== Exercise instructions ==
Starting at the line containing "- [Effects]: the" and ending at the line containing "Definition str := list ascii.", print every line of the material below exactly, both ends included, and stop there.

== Input ==

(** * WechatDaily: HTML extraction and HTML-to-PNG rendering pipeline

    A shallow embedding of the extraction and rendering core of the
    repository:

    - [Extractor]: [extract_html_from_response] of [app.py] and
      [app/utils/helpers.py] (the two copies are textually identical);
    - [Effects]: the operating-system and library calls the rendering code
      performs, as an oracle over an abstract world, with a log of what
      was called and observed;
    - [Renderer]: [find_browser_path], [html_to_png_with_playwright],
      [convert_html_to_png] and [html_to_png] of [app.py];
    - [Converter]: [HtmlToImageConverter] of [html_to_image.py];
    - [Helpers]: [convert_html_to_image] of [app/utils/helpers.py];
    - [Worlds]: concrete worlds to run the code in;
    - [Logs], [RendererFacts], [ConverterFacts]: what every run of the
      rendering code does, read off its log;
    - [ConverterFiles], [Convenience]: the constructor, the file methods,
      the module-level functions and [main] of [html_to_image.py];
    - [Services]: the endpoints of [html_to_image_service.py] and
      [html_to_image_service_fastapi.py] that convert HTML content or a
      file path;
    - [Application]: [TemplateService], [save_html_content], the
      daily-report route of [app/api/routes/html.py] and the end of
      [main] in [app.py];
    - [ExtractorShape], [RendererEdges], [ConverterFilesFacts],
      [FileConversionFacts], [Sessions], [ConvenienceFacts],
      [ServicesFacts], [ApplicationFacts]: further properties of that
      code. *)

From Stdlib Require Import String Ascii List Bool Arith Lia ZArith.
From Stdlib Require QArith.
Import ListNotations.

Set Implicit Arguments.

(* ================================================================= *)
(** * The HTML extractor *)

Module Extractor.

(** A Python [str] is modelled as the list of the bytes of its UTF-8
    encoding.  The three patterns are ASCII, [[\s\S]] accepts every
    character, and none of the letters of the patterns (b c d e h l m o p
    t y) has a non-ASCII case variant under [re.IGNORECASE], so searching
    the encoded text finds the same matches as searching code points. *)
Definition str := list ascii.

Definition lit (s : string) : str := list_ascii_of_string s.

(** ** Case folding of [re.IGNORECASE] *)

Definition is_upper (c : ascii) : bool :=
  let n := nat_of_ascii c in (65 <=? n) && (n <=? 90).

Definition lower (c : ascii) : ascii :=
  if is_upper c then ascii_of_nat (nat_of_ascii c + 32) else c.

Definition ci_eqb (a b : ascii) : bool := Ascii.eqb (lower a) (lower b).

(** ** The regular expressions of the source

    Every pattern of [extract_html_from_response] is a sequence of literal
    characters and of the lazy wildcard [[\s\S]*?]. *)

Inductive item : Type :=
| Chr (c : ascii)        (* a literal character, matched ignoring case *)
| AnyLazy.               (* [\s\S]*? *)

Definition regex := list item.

== Answer section ==
    - [Effects]: the operating-system and library calls the rendering code
      performs, as an oracle over an abstract world, with a log of what
      was called and observed;
    - [Renderer]: [find_browser_path], [html_to_png_with_playwright],
      [convert_html_to_png] and [html_to_png] of [app.py];
    - [Converter]: [HtmlToImageConverter] of [html_to_image.py];
    - [Helpers]: [convert_html_to_image] of [app/utils/helpers.py];
    - [Worlds]: concrete worlds to run the code in;
    - [Logs], [RendererFacts], [ConverterFacts]: what every run of the
      rendering code does, read off its log;
    - [ConverterFiles], [Convenience]: the constructor, the file methods,
      the module-level functions and [main] of [html_to_image.py];
    - [Services]: the endpoints of [html_to_image_service.py] and
      [html_to_image_service_fastapi.py] that convert HTML content or a
      file path;
    - [Application]: [TemplateService], [save_html_content], the
      daily-report route of [app/api/routes/html.py] and the end of
      [main] in [app.py];
    - [ExtractorShape], [RendererEdges], [ConverterFilesFacts],
      [FileConversionFacts], [Sessions], [ConvenienceFacts],
      [ServicesFacts], [ApplicationFacts]: further properties of that
      code. *)

From Stdlib Require Import String Ascii List Bool Arith Lia ZArith.
From Stdlib Require QArith.
Import ListNotations.

Set Implicit Arguments.

(* ================================================================= *)
(** * The HTML extractor *)

Module Extractor.

(** A Python [str] is modelled as the list of the bytes of its UTF-8
    encoding.  The three patterns are ASCII, [[\s\S]] accepts every
    character, and none of the letters of the patterns (b c d e h l m o p
    t y) has a non-ASCII case variant under [re.IGNORECASE], so searching
    the encoded text finds the same matches as searching code points. *)
Definition str := list ascii.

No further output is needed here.